Saved entries:
******************************
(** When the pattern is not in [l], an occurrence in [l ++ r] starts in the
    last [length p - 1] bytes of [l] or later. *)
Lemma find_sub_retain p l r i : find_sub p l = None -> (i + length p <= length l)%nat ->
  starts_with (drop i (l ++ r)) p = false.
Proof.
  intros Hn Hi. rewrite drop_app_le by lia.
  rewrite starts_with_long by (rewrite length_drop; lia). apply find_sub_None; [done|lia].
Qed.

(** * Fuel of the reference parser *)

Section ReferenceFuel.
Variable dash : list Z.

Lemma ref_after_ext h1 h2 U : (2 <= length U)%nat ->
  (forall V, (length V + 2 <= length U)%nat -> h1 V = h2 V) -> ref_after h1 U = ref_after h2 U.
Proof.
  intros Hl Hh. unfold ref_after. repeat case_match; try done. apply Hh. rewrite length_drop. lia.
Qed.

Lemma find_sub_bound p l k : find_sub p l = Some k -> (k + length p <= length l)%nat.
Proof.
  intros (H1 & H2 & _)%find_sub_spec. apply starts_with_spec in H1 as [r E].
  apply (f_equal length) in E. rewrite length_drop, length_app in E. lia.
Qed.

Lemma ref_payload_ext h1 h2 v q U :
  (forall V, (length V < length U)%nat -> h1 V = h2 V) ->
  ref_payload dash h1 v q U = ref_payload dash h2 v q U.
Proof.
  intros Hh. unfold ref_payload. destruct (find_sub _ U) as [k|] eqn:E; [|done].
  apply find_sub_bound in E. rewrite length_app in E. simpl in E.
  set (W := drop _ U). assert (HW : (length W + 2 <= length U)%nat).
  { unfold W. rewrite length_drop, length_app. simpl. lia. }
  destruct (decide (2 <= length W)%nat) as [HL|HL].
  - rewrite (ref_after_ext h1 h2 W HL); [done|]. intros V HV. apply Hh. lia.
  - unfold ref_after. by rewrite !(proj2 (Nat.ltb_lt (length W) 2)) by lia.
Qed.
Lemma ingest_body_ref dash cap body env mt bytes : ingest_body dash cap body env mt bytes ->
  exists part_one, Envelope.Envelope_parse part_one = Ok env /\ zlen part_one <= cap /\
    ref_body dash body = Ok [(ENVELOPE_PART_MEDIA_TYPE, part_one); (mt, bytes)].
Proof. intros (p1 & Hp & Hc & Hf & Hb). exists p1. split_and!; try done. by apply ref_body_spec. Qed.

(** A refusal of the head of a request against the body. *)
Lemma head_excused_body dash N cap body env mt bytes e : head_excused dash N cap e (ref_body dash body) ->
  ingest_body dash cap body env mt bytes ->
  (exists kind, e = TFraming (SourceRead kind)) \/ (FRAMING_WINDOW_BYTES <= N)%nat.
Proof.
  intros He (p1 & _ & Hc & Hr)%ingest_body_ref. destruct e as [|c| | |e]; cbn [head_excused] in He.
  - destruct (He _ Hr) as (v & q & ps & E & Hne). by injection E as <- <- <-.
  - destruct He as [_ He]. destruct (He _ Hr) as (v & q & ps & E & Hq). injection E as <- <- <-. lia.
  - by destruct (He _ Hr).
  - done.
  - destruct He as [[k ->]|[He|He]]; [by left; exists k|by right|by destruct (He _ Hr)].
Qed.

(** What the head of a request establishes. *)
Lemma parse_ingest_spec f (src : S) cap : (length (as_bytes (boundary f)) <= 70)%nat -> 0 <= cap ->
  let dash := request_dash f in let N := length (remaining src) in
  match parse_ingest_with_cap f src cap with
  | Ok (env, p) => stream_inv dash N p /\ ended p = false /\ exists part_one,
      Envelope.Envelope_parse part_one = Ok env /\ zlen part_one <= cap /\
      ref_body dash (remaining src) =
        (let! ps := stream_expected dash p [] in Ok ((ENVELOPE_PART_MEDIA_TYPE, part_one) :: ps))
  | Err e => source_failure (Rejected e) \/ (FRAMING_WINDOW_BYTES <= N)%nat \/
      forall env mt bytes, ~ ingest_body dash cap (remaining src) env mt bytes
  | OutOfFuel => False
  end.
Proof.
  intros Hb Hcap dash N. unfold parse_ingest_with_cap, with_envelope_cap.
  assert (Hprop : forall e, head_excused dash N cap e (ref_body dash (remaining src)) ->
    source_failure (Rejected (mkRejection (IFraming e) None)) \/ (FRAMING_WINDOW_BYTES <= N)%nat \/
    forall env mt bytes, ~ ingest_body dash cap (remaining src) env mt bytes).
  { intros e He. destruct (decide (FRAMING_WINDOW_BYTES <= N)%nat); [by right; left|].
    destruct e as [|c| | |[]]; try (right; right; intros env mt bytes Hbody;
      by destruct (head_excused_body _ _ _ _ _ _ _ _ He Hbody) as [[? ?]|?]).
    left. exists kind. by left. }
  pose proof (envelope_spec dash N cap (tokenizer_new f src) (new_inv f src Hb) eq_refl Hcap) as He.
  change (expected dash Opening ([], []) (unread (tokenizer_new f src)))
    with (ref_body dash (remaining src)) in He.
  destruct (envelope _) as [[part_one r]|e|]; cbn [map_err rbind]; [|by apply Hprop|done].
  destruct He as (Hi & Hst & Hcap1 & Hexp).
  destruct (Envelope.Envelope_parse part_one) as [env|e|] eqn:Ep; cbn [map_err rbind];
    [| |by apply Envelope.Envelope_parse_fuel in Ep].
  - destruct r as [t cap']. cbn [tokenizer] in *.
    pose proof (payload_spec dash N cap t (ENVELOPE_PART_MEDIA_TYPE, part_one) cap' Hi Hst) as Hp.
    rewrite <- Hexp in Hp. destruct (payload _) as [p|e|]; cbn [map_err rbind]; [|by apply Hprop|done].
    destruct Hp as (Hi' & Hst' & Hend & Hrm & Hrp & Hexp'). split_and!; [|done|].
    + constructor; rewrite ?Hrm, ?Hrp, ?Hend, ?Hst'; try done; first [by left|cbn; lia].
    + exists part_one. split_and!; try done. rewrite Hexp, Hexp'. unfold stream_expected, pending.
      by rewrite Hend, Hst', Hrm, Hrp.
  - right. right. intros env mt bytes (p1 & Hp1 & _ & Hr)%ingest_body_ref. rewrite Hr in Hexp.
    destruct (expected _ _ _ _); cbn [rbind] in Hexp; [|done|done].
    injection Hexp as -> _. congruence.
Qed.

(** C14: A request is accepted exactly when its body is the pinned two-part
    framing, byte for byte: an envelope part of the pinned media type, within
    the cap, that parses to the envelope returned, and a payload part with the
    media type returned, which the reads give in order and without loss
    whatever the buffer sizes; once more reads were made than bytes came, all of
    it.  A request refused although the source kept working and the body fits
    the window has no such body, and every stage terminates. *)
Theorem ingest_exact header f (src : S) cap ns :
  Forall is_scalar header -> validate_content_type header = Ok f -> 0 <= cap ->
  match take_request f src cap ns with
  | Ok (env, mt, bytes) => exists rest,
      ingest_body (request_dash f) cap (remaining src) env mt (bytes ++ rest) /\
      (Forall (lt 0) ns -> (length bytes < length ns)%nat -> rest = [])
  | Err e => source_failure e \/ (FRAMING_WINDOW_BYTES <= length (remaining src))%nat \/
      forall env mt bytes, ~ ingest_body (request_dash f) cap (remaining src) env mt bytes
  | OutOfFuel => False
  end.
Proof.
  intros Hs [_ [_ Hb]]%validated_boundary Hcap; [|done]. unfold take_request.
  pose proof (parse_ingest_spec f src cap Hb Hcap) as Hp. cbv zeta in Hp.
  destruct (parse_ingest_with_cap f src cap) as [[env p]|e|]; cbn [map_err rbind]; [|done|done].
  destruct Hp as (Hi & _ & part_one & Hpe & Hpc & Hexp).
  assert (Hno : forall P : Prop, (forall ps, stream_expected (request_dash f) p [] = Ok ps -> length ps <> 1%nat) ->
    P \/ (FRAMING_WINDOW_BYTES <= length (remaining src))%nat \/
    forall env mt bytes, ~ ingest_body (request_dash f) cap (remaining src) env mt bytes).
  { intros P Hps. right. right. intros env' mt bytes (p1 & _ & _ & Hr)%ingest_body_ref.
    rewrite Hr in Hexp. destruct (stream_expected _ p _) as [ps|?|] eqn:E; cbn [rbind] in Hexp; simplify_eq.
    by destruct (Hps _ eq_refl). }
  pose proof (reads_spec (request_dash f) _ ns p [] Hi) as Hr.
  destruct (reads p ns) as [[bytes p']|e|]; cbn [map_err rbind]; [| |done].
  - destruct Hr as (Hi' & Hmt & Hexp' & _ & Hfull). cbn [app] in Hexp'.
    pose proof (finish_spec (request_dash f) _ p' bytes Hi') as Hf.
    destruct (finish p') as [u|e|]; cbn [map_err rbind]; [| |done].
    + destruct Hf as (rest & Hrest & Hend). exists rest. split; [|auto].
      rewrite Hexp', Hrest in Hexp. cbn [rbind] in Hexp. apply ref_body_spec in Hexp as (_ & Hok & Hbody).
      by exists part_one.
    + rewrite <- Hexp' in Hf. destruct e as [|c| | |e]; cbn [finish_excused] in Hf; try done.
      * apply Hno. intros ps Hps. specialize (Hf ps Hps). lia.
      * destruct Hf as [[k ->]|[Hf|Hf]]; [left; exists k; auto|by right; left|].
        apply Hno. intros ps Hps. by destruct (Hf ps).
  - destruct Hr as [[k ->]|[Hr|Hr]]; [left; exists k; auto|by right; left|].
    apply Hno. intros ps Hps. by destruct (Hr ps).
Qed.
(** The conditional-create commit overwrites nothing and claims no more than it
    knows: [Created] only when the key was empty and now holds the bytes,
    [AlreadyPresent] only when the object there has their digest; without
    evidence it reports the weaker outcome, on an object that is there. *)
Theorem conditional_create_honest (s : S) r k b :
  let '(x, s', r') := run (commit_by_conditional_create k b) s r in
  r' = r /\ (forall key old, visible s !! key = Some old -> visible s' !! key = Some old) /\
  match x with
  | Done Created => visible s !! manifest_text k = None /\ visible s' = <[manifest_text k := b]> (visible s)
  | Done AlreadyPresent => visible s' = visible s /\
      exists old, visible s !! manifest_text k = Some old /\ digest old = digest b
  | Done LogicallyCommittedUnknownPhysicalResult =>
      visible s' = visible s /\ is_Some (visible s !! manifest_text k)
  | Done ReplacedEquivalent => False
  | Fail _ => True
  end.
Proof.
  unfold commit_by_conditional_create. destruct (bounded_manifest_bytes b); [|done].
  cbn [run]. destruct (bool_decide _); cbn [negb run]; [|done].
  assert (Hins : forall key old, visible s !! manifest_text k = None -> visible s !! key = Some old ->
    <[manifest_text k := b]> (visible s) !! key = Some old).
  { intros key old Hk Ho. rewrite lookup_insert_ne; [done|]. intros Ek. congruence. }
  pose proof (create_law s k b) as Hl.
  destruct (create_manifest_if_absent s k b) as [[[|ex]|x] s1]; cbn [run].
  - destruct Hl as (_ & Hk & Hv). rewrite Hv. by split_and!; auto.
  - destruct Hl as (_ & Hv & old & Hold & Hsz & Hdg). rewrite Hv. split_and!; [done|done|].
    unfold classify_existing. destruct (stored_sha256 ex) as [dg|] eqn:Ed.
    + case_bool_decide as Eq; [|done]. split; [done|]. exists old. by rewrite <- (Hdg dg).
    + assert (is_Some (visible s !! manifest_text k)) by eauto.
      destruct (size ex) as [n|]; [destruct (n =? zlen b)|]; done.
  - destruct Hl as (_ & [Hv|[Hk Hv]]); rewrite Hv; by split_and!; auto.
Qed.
******************************
From the records above, quote only the lines running from the line with "apply Hno. intros ps Hps. by destruct (Hf" to the line with "[AlreadyPresent] only when", both lines included.

Task output:
        apply Hno. intros ps Hps. by destruct (Hf ps).
  - destruct Hr as [[k ->]|[Hr|Hr]]; [left; exists k; auto|by right; left|].
    apply Hno. intros ps Hps. by destruct (Hr ps).
Qed.
(** The conditional-create commit overwrites nothing and claims no more than it
    knows: [Created] only when the key was empty and now holds the bytes,
    [AlreadyPresent] only when the object there has their digest; without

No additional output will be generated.